Closed Bug 1307485 Opened 8 years ago Closed 7 years ago

Add code to run a subset of buglist.cgi search queries against the ES backend

Categories

(bugzilla.mozilla.org :: Search, defect, P2)

Production
defect

Tracking

()

RESOLVED FIXED

People

(Reporter: dylan, Assigned: dylan)

References

Details

Attachments

(1 file, 3 obsolete files)

This is the part of the elasticsearch code that pretends to be a Bugzilla::Search and does the complicated translation between our internal search structure and ES queries. This should be easier to review and deploy.
Depends on: 1307478
Attached patch 1307485_1.patch (obsolete) — Splinter Review
Assignee: nobody → dylan
Attachment #8826352 - Flags: review?(dkl)
Priority: -- → P2
Comment on attachment 8826352 [details] [diff] [review]
1307485_1.patch

Review of attachment 8826352 [details] [diff] [review]:
-----------------------------------------------------------------

I would also like to see Simple bug search and possible duplicate detection use elasticsearch if possible. Not necessarily a blocker but seem like they would be a good fit.

Also simple searches that return results for DB search are not returning results for Elastic. Such as:

Component: (is equal to any of the strings) Administration
Product: (is equal to any of the strings) bugzilla.mozilla.org 
Resolution: (is equal to any of the strings) FIXED

I get 0 results for elasticsearch.

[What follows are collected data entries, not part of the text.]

Example depth0_run :
  exists t,
    deepResearch Stub.two_branches "X" 2 0 [] []
    = Some (t, Returned (mkResearchResult ["L1"; "L2"] ["https://a"]))
    /\ List.length (filter (fun ev => match ev with EvSend _ _ _ => true | _ => false end) t) = 3
    /\ List.length (filter (fun ev => match ev with EvSearch _ => true | _ => false end) t) = 2.
Proof. eexists. vm_compute. repeat split; reflexivity. Qed.

Lemma map_query_plan_queries (items : list PlanItem) :
  flat_map (fun item => map DeepResearch.query (item_queries item)) items
  = map DeepResearch.query (flat_map item_queries items).
Proof.
  induction items as [|item items IH]; [reflexivity|].
  simpl. now rewrite map_app, IH.
Qed.
(** X18. A control variable without values makes the [for] control panic.
    For a list or a map without entries [controlIterator] returns no iterator
    and no error, the range is built with the nil iterator, and the first
    round of the loop calls [Value] on it.  So when the control has passed
    its checks (no regular fields, resolved value, a resolved body, a mapkey
    that is a resolved template if there is one, well-formed variables), one
    variable of the map form or of the list form whose values are an empty
    list or an empty map ends [flowFor] in a panic. *)
Theorem flowFor_panics_on_an_empty_range
    (range_order : gmap string yaml.Node → list (string * yaml.Node))
    (fuel : nat) (val node body : yaml.Node) (fields opts : gmap string yaml.Node)
    (env : dynaml.Binding) (st : dynaml.State) (ranges : control.iterations) :
  size fields = 0%nat →
  dynaml.IsResolvedNode val env = true →
  opts !! "do" = Some body →
  dynaml.IsResolvedNode body env = true →
  match opts !! "mapkey" with
  | Some k => dynaml.IsResolvedNode k env = true ∧ flow.is_template (yaml.Value k) = true
  | None => True
  end →
  control.for_ranges range_order val = inl ranges →
  (∃ def v values, yaml.Value val = yaml.VMap def ∧ (v, values) ∈ range_order def
                   ∧ empty_values values)
  ∨ (∃ l entry spec values, yaml.Value val = yaml.VList l ∧ entry ∈ l
                            ∧ yaml.Value entry = yaml.VMap spec
                            ∧ spec !! "values" = Some values ∧ empty_values values) →
  control.flowFor range_order (S fuel) val node fields opts env st = Panic.
Proof.
  intros Hfields Hval Hdo Hbody Hmapkey Hranges Hempty.
  assert (∃ r, r ∈ ranges ∧ control.iterator_ r = None) as Hnil.
  { destruct Hempty as [(def & v & values & Hv & He & Hvalues)
                       |(l & entry & spec & values & Hv & He & Hspec & Hvalues & Hempty)].
    - destruct (for_ranges_member_map _ _ _ _ _ Hv Hranges He) as (r & Hr & Hit).
      exists r. split; [done|].
      apply map_iteration_iterator in Hit as (_ & name & Hit). simpl in Hit.
      rewrite controlIterator_empty in Hit by done. congruence.
    - destruct (for_ranges_member_list _ _ _ _ _ Hv Hranges He) as (r & Hr & Hit).
      exists r. split; [done|].
      apply list_iteration_iterator in Hit as (_ & spec' & values' & name & Hs & Hvs & Hit).
      rewrite Hspec in Hs. injection Hs as <-. rewrite Hvalues in Hvs.
      injection Hvs as <-. rewrite (controlIterator_empty _ _ Hempty) in Hit.
      congruence. }
  assert (∀ mapkey subst l,
    control.for_outer (S fuel) node body mapkey subst env ranges l st = Panic) as Hpanic.
  { intros. simpl. unfold mbind, M_bind, bind. unfold control.for_round.
    unfold mbind, M_bind, bind. by rewrite (for_inp_nil _ Hnil). }
  unfold control.flowFor. rewrite Hfields, Hval, Hdo, Hbody.
  rewrite bool_decide_true by done. cbn [negb].
  destruct (opts !! "mapkey") as [k|].
  - destruct Hmapkey as [-> Hk]. cbn [negb].
    destruct (yaml.Value k); try done. rewrite Hranges.
    unfold mbind, M_bind, bind. by rewrite Hpanic.
  - rewrite Hranges. unfold mbind, M_bind, bind. by rewrite Hpanic.
Qed.

(** X19. What a variable of the list form must look like.  When
    [list_iteration] accepts an entry, the entry is a map with a [name] field
    that holds a string, the name of the range, and a [values] field; it has
    no field besides [name], [values] and [index]; and the index name of the
    range is the string of the [index] field or, when there is none or it is
    empty, the default for the name.  The counter of the range starts at
    0. *)
Theorem list_iteration_accepts_known_fields_only (entry : yaml.Node)
    (r : control.iteration) :
  control.list_iteration entry = inl r →
  ∃ spec n values,
    yaml.Value entry = yaml.VMap spec
    ∧ spec !! "name" = Some n ∧ yaml.Value n = yaml.VString (control.name r)
    ∧ spec !! "values" = Some values
    ∧ (∀ k, is_Some (spec !! k) → k = "name" ∨ k = "values" ∨ k = "index")
    ∧ (control.index r = "index-" +:+ control.name r
       ∧ (spec !! "index" = None
          ∨ ∃ i, spec !! "index" = Some i ∧ yaml.Value i = yaml.VString "")
       ∨ control.index r ≠ ""
         ∧ ∃ i, spec !! "index" = Some i ∧ yaml.Value i = yaml.VString (control.index r))
    ∧ control.current r = 0%nat.
Proof.
  unfold control.list_iteration.
  destruct (yaml.Value entry) as [| | | | | |spec| |] eqn:Hentry; try done.
  destruct (spec !! "name") as [n|] eqn:Hname; [|done].
  set (name := match yaml.Value n with yaml.VString s => s | _ => "" end).
  destruct (match spec !! "index" with Some _ => _ | None => _ end)
    as [index|e] eqn:Hoindex; [|done].
  destruct (spec !! "values") as [values|] eqn:Hvalues; [|done].
  destruct (control.controlIterator name values) as [it|e]; [|done].
  destruct (_ || _) eqn:Hsize; [done|].
  apply orb_false_iff in Hsize as [Hlo Hhi].
  apply bool_decide_eq_false in Hlo, Hhi.
  destruct (if _ && _ then _ else _) as [k|] eqn:Hbad; [done|].
  destruct (control.controlIteration name index it) as [r'|e] eqn:Hit; [|done].
  intros ?; simplify_eq. apply controlIteration_inl in Hit as [Hmatch ->]. simpl.
  assert (yaml.Value n = yaml.VString name) as Hn.
  { unfold name in *. by destruct (yaml.Value n). }
  assert (index = "" ∧ (spec !! "index" = None
                        ∨ ∃ i, spec !! "index" = Some i ∧ yaml.Value i = yaml.VString "")
          ∨ index ≠ "" ∧ ∃ i, spec !! "index" = Some i ∧ yaml.Value i = yaml.VString index)
    as Hindex.
  { destruct (spec !! "index") as [i|]; [|left; simplify_eq; split; [done | by left]].
    destruct (yaml.Value i) eqn:Hi; simplify_eq.
    destruct (decide (index = "")) as [->|]; [left|right]; (split; [done|]); eauto. }
  exists spec, n, values. split; [done|]. split; [done|]. split; [done|].
  split; [done|]. split; [|split; [|done]].
  - intros k Hk. destruct (decide (k = "name")) as [|Hk1]; [by left|].
    destruct (decide (k = "values")) as [|Hk2]; [by right; left|].
    destruct (decide (k = "index")) as [|Hk3]; [by right; right|]. exfalso.
    assert (size spec = 3%nat) as Hsz.
    { pose proof (size_ge_of_keys ["name"; "values"; k] spec) as Hge. simpl in Hge.
      cut (3 ≤ size spec)%nat; [lia|]. apply Hge.
      - repeat first [apply NoDup_nil_2 | apply NoDup_cons_2;
          [rewrite ?elem_of_cons, ?elem_of_nil; intuition congruence|]].
      - repeat constructor; eauto. }
    destruct Hindex as [[-> _]|[Hne (i & Hi & _)]].
    + rewrite bool_decide_true in Hbad by done. simpl in Hbad.
      eapply find_none in Hbad; [|by apply list_elem_of_In, elem_of_GetSortedKeys].
      simpl in Hbad. apply negb_false_iff in Hbad.
      apply orb_true_iff in Hbad as [Hbad|Hbad%String.eqb_eq]; [|done].
      apply orb_true_iff in Hbad as [Hbad%String.eqb_eq|Hbad%String.eqb_eq]; done.
    + pose proof (size_ge_of_keys ["name"; "values"; "index"; k] spec) as Hge.
      simpl in Hge. cut (4 ≤ size spec)%nat; [lia|]. apply Hge.
      * repeat first [apply NoDup_nil_2 | apply NoDup_cons_2;
          [rewrite ?elem_of_cons, ?elem_of_nil; intuition congruence|]].
      * repeat constructor; eauto.
  - destruct Hindex as [[-> Hi]|[Hne Hi]].
    + left. done.
    + right. rewrite (proj2 (String.eqb_neq _ _) Hne). done.
Qed.

End for_runs.

Section for_plain_body.
Context `{Dsl} `{!yaml.Helpers} `{!dynaml.API} `{!fmt.Fmt}.

Lemma running_range_in_range r : running_range r → in_range r.
Proof.
  intros (it & Hit & _ & Hlt). split; [by rewrite Hit|].
  unfold radix, control.iteration_Len. by rewrite Hit.
Qed.

Lemma fresh_range_running r : fresh_range r → running_range r.
Proof. intros (Hc & it & Hit & Hans & Hlen). exists it. by rewrite Hc. Qed.

Lemma for_inp_running ranges :
  Forall running_range ranges → ∀ inp, is_Some (control.for_inp ranges inp).
Proof.
  induction 1 as [|r ranges (it & Hit & Hans & Hlt) _ IH]; intros inp; simpl; [eauto|].
  unfold control.iteration_Value, control.iteration_Index. rewrite Hit. simpl.
  destruct (Hans _ Hlt) as [[v ->] [i ->]]. apply IH.
Qed.

Lemma advance_running ranges :
  Forall running_range ranges →
  match control.advance ranges with
  | Some (Some ranges') =>
      position ranges' = S (position ranges) ∧ rounds ranges' = rounds ranges
      ∧ Forall running_range ranges'
  | Some None => S (position ranges) = rounds ranges
  | None => False
  end.
Proof.
  intros Hrun.
  assert (Forall in_range ranges) as Hin.
  { eapply Forall_impl; [done|]. apply running_range_in_range. }
  pose proof (advance_position ranges Hin) as Hadv.
  destruct (control.advance ranges) as [[ranges'|]|]; [|done..].
  destruct Hadv as (Hpos & Hin' & Hsame). split; [done|].
  split; [by rewrite (rounds_same_range _ _ Hsame)|].
  clear Hpos Hin. revert Hrun Hin'.
  induction Hsame as [|r r' ranges ranges' (_ & _ & Hit) _ IH]; [done|].
  intros [(it & Hr & Hans & _) Hrun]%Forall_cons [[_ Hlt] Hin']%Forall_cons.
  constructor; [|by apply IH].
  exists it. rewrite <- Hit. split; [done|]. split; [done|].
  unfold radix, control.iteration_Len in Hlt. by rewrite <- Hit, Hr in Hlt.
Qed.
(** * riscemu: the CPU dispatch loop and the instruction handlers

    A shallow embedding of [riscemu/CPU.py].  Python integers are unbounded,
    so register values, immediates and the program counter are [Z]; the
    bitwise operators [&], [|], [^], [<<] and [>>] of Python are the
    two's-complement operations [Z.land], [Z.lor], [Z.lxor], [Z.shiftl] and
    [Z.shiftr] of [Z].  A method of the CPU object mutates the object and
    may raise, and what it mutated before raising stays mutated: a method is
    a function from the CPU state to an outcome and a new CPU state. *)

From Stdlib Require Import ZArith String List Bool Lia.
From Stdlib Require Strings.Byte.
Import ListNotations.

Local Open Scope string_scope.
Local Open Scope Z_scope.

(** ** Decoded instructions (produced by the decoder, consumed here) *)

(** Registers are referred to by name: the engine itself passes the
    strings ['sp'], ['a0'], ['ra'] and ['a7'] to the register file. *)
Definition reg := string.

(** An operand of a decoded instruction: a register reference, an immediate
    constant, or the combined [imm(reg)] memory operand. *)
Inductive operand : Type :=
| OReg (r : reg)
| OImm (imm : Z)
| OImmReg (imm : Z) (r : reg).

Record LoadedInstruction : Type := mkIns {
  name : string;
  args : list operand
}.

(** ** Exceptions *)

(** Modelled from the spec: [Exceptions.py] is not part of the sources.
    The four faults of the spec's taxonomy derive from
    [RiscemuBaseException]; [RuntimeError] and [TypeError] are Python's
    built-in exceptions, which do not. *)
Inductive exn : Type :=
| MemoryFault (msg : string)
| MalformedInstruction (msg : string)
| UnimplementedInstruction (ins : LoadedInstruction)
| SyscallFault (msg : string)
| RuntimeError (msg : string) (ins : LoadedInstruction)
| TypeError (msg : string).

(** [isinstance(ex, RiscemuBaseException)], the test of the [except]
    clause of the dispatch loop. *)
Definition is_RiscemuBaseException (ex : exn) : bool :=
  match ex with
  | MemoryFault _ | MalformedInstruction _
  | UnimplementedInstruction _ | SyscallFault _ => true
  | RuntimeError _ _ | TypeError _ => false
  end.

(** The outcome of a call: a value, or a raised exception. *)
Inductive res (A : Type) : Type :=
| Ok (a : A)
| Raise (ex : exn).
Arguments Ok {A} a.
Arguments Raise {A} ex.

(** ** Integer helpers *)

Definition XLEN : Z := 32.

(** Modelled from the spec: [helpers.to_unsigned] is not part of the
    sources.  The spec has it reinterpret a signed two's-complement word as
    unsigned. *)
Definition to_unsigned (num : Z) : Z := num mod 2 ^ XLEN.

(** Modelled from the spec: [helpers.to_signed] is not part of the sources.
    The spec has it reinterpret an unsigned word back as signed. *)
Definition to_signed (num : Z) : Z :=
  let w := num mod 2 ^ XLEN in
  if w <? 2 ^ (XLEN - 1) then w else w - 2 ^ XLEN.

(** Python's [int(a < b)]. *)
Definition int_of_bool (b : bool) : Z := if b then 1 else 0.

(** ** The register file *)

(** Modelled from the spec: [Registers.py] is not part of the sources.
    The spec gives the register file the contract [get(name) -> integer],
    [set(name, integer)]: every register holds an integer, [set] replaces
    the integer of one register and [get] reads it back. *)
Definition Registers := reg -> Z.

Definition Registers_get (rs : Registers) (r : reg) : Z := rs r.

Definition Registers_set (rs : Registers) (r : reg) (val : Z) : Registers :=
  fun r' => if String.eqb r r' then val else rs r'.

(** The register file of a freshly constructed engine. *)
Definition Registers_new : Registers := fun _ => 0.

(** ** Configuration and what the engine prints *)

Record RunConfig : Type := mkConf {
  include_scall_symbols : bool;
  debug_on_exception : bool
}.

(** The lines written to standard output by [__run]; the arguments are
    the values given to [format]. *)
Inductive event : Type :=
| PrintExceptionCaught (addr : Z) (ins : option LoadedInstruction)
| PrintMessage (ex : exn)
| PrintExited (code : Z).
Lemma shutdownPhase_handle_closes evs :
  Forall (fun e => isHandleClose e = true) evs ->
  shutdownPhase MonitorStopped evs = Some MonitorStopped.
Proof.
  induction 1 as [|e evs He _ IH]; simpl; [done|]. by rewrite He.
Qed.

Lemma setupReplica_monitor_events dial hasMetrics r dsn name p evs :
  setupReplica dial hasMetrics r dsn name = Go.Ok (p, evs) ->
  Forall (fun e => isMonitorEvent e = true) evs.
Proof.
  unfold setupReplica. destruct r as [w|]; simpl; [|done].
  destruct (Online w); [by intros [= <- <-]|].
  destruct (dial name dsn 1) as [err|h].
  - intros [= <- <-]. by repeat constructor.
  - intros [= <- <-]. destruct hasMetrics, w as [[db|] on]; by repeat constructor.
Qed.

Lemma tickPool_monitor_events dial hasMetrics prefix dsns : forall slots i ps evs,
  tickPool dial hasMetrics prefix dsns i slots = Go.Ok (ps, evs) ->
  Forall (fun e => isMonitorEvent e = true) evs.
Proof.
  induction slots as [|r rest IH]; intros i ps evs; simpl.
  { by intros [= <- <-]. }
  destruct (Go.index dsns _) as [dsn|]; simpl; [|done].
  destruct (setupReplica _ _ _ _ _) as [[p1 evs1]|] eqn:Hs; simpl; [|done].
  destruct (tickPool _ _ _ _ _ rest) as [[ps2 evs2]|] eqn:Ht; simpl; [|done].
  intros [= <- <-]. apply Forall_app. split.
  - by eapply setupReplica_monitor_events.
  - by eapply IH.
Qed.

Lemma monitorTick_monitor_events dial ss ss' evs :
  monitorTick dial ss = Go.Ok (ss', evs) ->
  Forall (fun e => isMonitorEvent e = true) evs.
Proof.
  unfold monitorTick.
  destruct (tickPool _ _ _ _ _ (ReplicaXs ss)) as [[ps1 evs1]|] eqn:H1; simpl; [|done].
  destruct (tickPool _ _ _ _ _ (searchReplicaXs ss)) as [[ps2 evs2]|] eqn:H2; simpl; [|done].
  intros [= <- <-]. apply Forall_app.
  split; by eapply tickPool_monitor_events.
Qed.

Lemma closePool_handle_closes mk slots evs :
  (forall db, isHandleClose (mk db) = true) ->
  closePool mk slots = Go.Ok evs ->
  Forall (fun e => isHandleClose e = true) evs.
Proof.
  intros Hmk. revert evs. induction slots as [|r rest IH]; intros evs; simpl.
  { by intros [= <-]. }
  destruct r as [w|]; simpl; [|done].
  destruct (closePool mk rest) as [evs'|]; simpl; [|done].
  intros [= <-]. destruct (Online w); [constructor|]; auto.
Qed.

Lemma closeHandles_handle_closes ss evs :
  closeHandles ss = Go.Ok evs -> Forall (fun e => isHandleClose e = true) evs.
Proof.
  unfold closeHandles.
  destruct (closePool CloseReplica _) as [evs1|] eqn:H1; simpl; [|done].
  destruct (closePool CloseSearchReplica _) as [evs2|] eqn:H2; simpl; [|done].
  intros [= <-]. rewrite !Forall_app. split; [|split].
  - exact (closePool_handle_closes CloseReplica _ _ (fun _ => eq_refl) H1).
  - exact (closePool_handle_closes CloseSearchReplica _ _ (fun _ => eq_refl) H2).
  - apply Forall_forall. intros e He. apply list_elem_of_fmap in He as (h & -> & _). done.
Qed.

Lemma closePool_loaded mk slots :
  slotsLoaded slots -> exists evs, closePool mk slots = Go.Ok evs.
Proof.
  induction 1 as [|r rest Hr _ [evs IH]]; simpl; [by eexists|].
  destruct r as [w|]; [|done]. simpl. rewrite IH. simpl. by eexists.
Qed.

Lemma shutdownInv_started ss : shutdownInv (started ss).
Proof. by repeat split. Qed.

Lemma shutdownInv_step s s' : shutdownInv s -> step s s' -> shutdownInv s'.
Proof.
  intros (Htr & Hwg & Hq & Hr & Hm) Hstep. unfold shutdownInv, phaseOf in *.
  inversion Hstep as [s0 Hmon|s0 dial ss' evs Hmon Htick|s0 Hmon Hquit
                     |s0 w Hc Hmaster|s0 Hc Hquit|s0 Hc Hw|s0 evs Hc Hclose];
    subst; simpl in *.
  - rewrite Hmon in *. destruct (closer s); first [done|discriminate Hm].
  - rewrite Hmon in *. rewrite shutdownPhase_app, Htr.
    pose proof (monitorTick_monitor_events _ _ _ _ Htick) as Hev.
    destruct (closer s); try discriminate Hm;
      (split; [by apply shutdownPhase_monitor_events|done]).
  - rewrite Hmon in *. rewrite shutdownPhase_app, Htr.
    destruct (closer s); try discriminate Hm; try congruence.
    split; [done|]. split; [lia|done].
  - rewrite Hc in *. rewrite shutdownPhase_app, Htr. done.
  - rewrite Hc in *. rewrite shutdownPhase_app, Htr. simpl.
    destruct (monitor s); try done. specialize (Hr eq_refl). congruence.
  - rewrite Hc in *. destruct (monitor s); first [done|lia].
  - rewrite Hc in *. rewrite shutdownPhase_app, Htr. rewrite Hm in *.
    split; [|done]. apply shutdownPhase_handle_closes.
    by eapply closeHandles_handle_closes.
Qed.

Lemma reachable_shutdownInv ss s : reachable ss s -> shutdownInv s.
Proof.
  unfold reachable. revert s. apply rtc_ind_r.
  - apply shutdownInv_started.
  - intros y z _ Hstep IH. by eapply shutdownInv_step.
Qed.

Lemma shutdownPhase_stopped tr ph :
  shutdownPhase MonitorStopped tr = Some ph ->
  ph = MonitorStopped /\ Forall (fun e => isHandleClose e = true) tr.
Proof.
  induction tr as [|e tr IH]; simpl; [by intros [= <-]|].
  destruct (isHandleClose e) eqn:He; [|done].
  intros H. destruct (IH H) as [-> Hall]. split; [done|]. by constructor.
Qed.

(** From a phase before the monitor's stop, a trace either stays in the
    phase on monitor events only, or leaves it at its first other event. *)
Lemma shutdownPhase_split ph tr ph' :
  ph <> MonitorStopped -> shutdownPhase ph tr = Some ph' ->
  (ph' = ph /\ Forall (fun e => isMonitorEvent e = true) tr) \/
  (exists t e ph1 t',
     tr = (t ++ e :: t')%list /\ Forall (fun e => isMonitorEvent e = true) t /\
     isMonitorEvent e = false /\ advance ph e = Some ph1 /\
     shutdownPhase ph1 t' = Some ph').
Proof.
  intros Hph. induction tr as [|e tr IH]; simpl.
  { intros [= <-]. by left. }
  destruct (advance ph e) as [ph1|] eqn:Ha; [|done]. intros H.
  destruct (isMonitorEvent e) eqn:He.
  - assert (ph1 = ph) as ->.
    { destruct ph, e; simpl in *; congruence. }
    destruct (IH H) as [[-> Hall]|(t & e' & ph2 & t' & -> & Hall & He' & Ha' & Hrest)].
    + left. split; [done|]. by constructor.
    + right. exists (e :: t), e', ph2, t'. split; [done|]. split; [by constructor|done].
  - right. exists [], e, ph1, tr. by repeat split.
Qed.

Lemma shutdownPhase_shape tr :
  shutdownPhase Serving tr = Some MonitorStopped -> monitorStoppedShape tr.
Proof.
  intros H.
  destruct (shutdownPhase_split Serving tr _ ltac:(done) H)
    as [[? _]|(t1 & e1 & ph1 & r1 & -> & H1 & He1 & Ha1 & Hr1)]; [done|].
  assert (exists m, e1 = CloseMaster m /\ ph1 = MasterClosed) as (m & -> & ->).
  { destruct e1; simpl in *; try done. inversion Ha1. by eexists. }
  destruct (shutdownPhase_split MasterClosed r1 _ ltac:(done) Hr1)
    as [[? _]|(t2 & e2 & ph2 & r2 & -> & H2 & He2 & Ha2 & Hr2)]; [done|].
  assert (e2 = CloseQuitMonitor /\ ph2 = QuitSignalled) as [-> ->].
  { destruct e2; simpl in *; try done. by inversion Ha2. }
  destruct (shutdownPhase_split QuitSignalled r2 _ ltac:(done) Hr2)
    as [[? _]|(t3 & e3 & ph3 & r3 & -> & H3 & He3 & Ha3 & Hr3)]; [done|].
  assert (e3 = MonitorDone /\ ph3 = MonitorStopped) as [-> ->].
  { destruct e3; simpl in *; try done. by inversion Ha3. }
  apply shutdownPhase_stopped in Hr3 as [_ H4].
  exists t1, m, t2, t3, r3. split; [done|]. split; [|done].
  rewrite !Forall_app. done.
Qed.

Lemma handle_close_after_stop pre e post ph :
  shutdownPhase Serving (pre ++ e :: post)%list = Some ph ->
  isHandleClose e = true ->
  shutdownPhase Serving pre = Some MonitorStopped.
Proof.
  rewrite shutdownPhase_app. destruct (shutdownPhase Serving pre) as [ph1|]; [|done].
  simpl. intros H He. destruct ph1, e; simpl in *; done.
Qed.

Lemma monitor_done_then_closes pre post ph :
  shutdownPhase Serving (pre ++ MonitorDone :: post)%list = Some ph ->
  Forall (fun e => isHandleClose e = true) post.
Proof.
  rewrite shutdownPhase_app. destruct (shutdownPhase Serving pre) as [ph1|]; [|done].
  simpl. destruct ph1; simpl; try done.
  intros H. by apply shutdownPhase_stopped in H as [_ H].
Qed.

(** [Close] can always run to its end: once the quit channel is closed the
    monitor takes the quit branch, [Wait] returns and the handles are
    closed. *)
Lemma Close_completes ss w :
  masterX ss = Some w ->
  slotsLoaded (ReplicaXs ss) -> slotsLoaded (searchReplicaXs ss) ->
  exists s evs,
    reachable ss s /\ closer s = Closed /\ monitor s = Returned /\
    closeHandles ss = Go.Ok evs /\
    trace s = (CloseMaster (DB w) :: CloseQuitMonitor :: MonitorDone :: evs)%list.
Proof.
  intros Hm HlR HlS.
  assert (exists evs, closeHandles ss = Go.Ok evs) as [evs Hevs].
  { unfold closeHandles.
    destruct (closePool_loaded CloseReplica _ HlR) as [e1 ->].
    destruct (closePool_loaded CloseSearchReplica _ HlS) as [e2 ->].
    simpl. by eexists. }
  eexists _, evs. split; [|split; [|split; [|split; [exact Hevs|]]]].
  - unfold reachable.
    eapply rtc_l; [by eapply (step_close_master (started ss) w)|].
    eapply rtc_l; [by apply step_close_quit|].
    eapply rtc_l; [by apply step_quit|].
    eapply rtc_l; [by apply step_wait|].
    eapply rtc_l; [by eapply (step_close_handles _ evs)|].
    apply rtc_refl.
  - done.
  - done.
  - done.
Qed.

(** C2. In every state an execution of [Close] against the running monitor
    can reach, the trace follows the prescribed order: the master is closed
    first, then the quit channel, then the monitor acknowledges, and only
    after that are replica, search-replica and lag-probe handles closed.
    [Close] is past [wgMonitor.Wait()] only when the monitor has returned;
    every closing of such a handle is preceded by the monitor's
    acknowledgement; after it the monitor does nothing more. And [Close]
    can always run to its end. *)
Theorem Close_order (ss : SqlStore) :
  (forall s, reachable ss s ->
     shutdownPhase Serving (trace s) = Some (phaseOf s) /\
     (closer s = AtCloseHandles \/ closer s = Closed ->
      monitor s = Returned /\ wgMonitor s = 0) /\
     (forall pre e post,
        trace s = (pre ++ e :: post)%list -> isHandleClose e = true ->
        monitorStoppedShape pre) /\
     (forall pre post,
        trace s = (pre ++ MonitorDone :: post)%list ->
        Forall (fun e => isHandleClose e = true) post)) /\
  (forall w, masterX ss = Some w ->
     slotsLoaded (ReplicaXs ss) -> slotsLoaded (searchReplicaXs ss) ->
     exists s evs,
       reachable ss s /\ closer s = Closed /\ monitor s = Returned /\
       closeHandles ss = Go.Ok evs /\
       trace s = (CloseMaster (DB w) :: CloseQuitMonitor :: MonitorDone :: evs)%list).
Proof.
  split; [|apply Close_completes].
  intros s Hs. destruct (reachable_shutdownInv ss s Hs) as (Htr & Hwg & Hq & Hr & Hm).
  split; [done|]. split; [|split].
  - intros [Hc|Hc]; rewrite Hc in Hm; rewrite Hm in Hwg; done.
  - intros pre e post Heq He. rewrite Heq in Htr.
    apply shutdownPhase_shape. by eapply handle_close_after_stop.
  - intros pre post Heq. rewrite Heq in Htr. by eapply monitor_done_then_closes.
Qed.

We need to make sure all searches that fall in the searchable criteria for elastic returns the same results as the DB would (> 500 in this case). bulk_index.pl was up to date.

::: Bugzilla/Elastic/Search.pm
@@ +172,5 @@
> +}
> +
> +sub _describe {
> +    my ($thing) = @_;
> +    

remove all whitespace

@@ +234,5 @@
> +    };
> +
> +    my $func = $class_to_func->{ref $thing} or die "nothing for $thing\n";
> +
> +    return $func->($thing);

could you just call _describe($thing) here? duplicate code.

::: Bugzilla/WebService/Elastic.pm
@@ +33,5 @@
> +
> +sub suggest_users {
> +    my ($self, $params) = @_;
> +
> +    Bugzilla->switch_to_shadow_db();

Remove this since we are not accessing the DB.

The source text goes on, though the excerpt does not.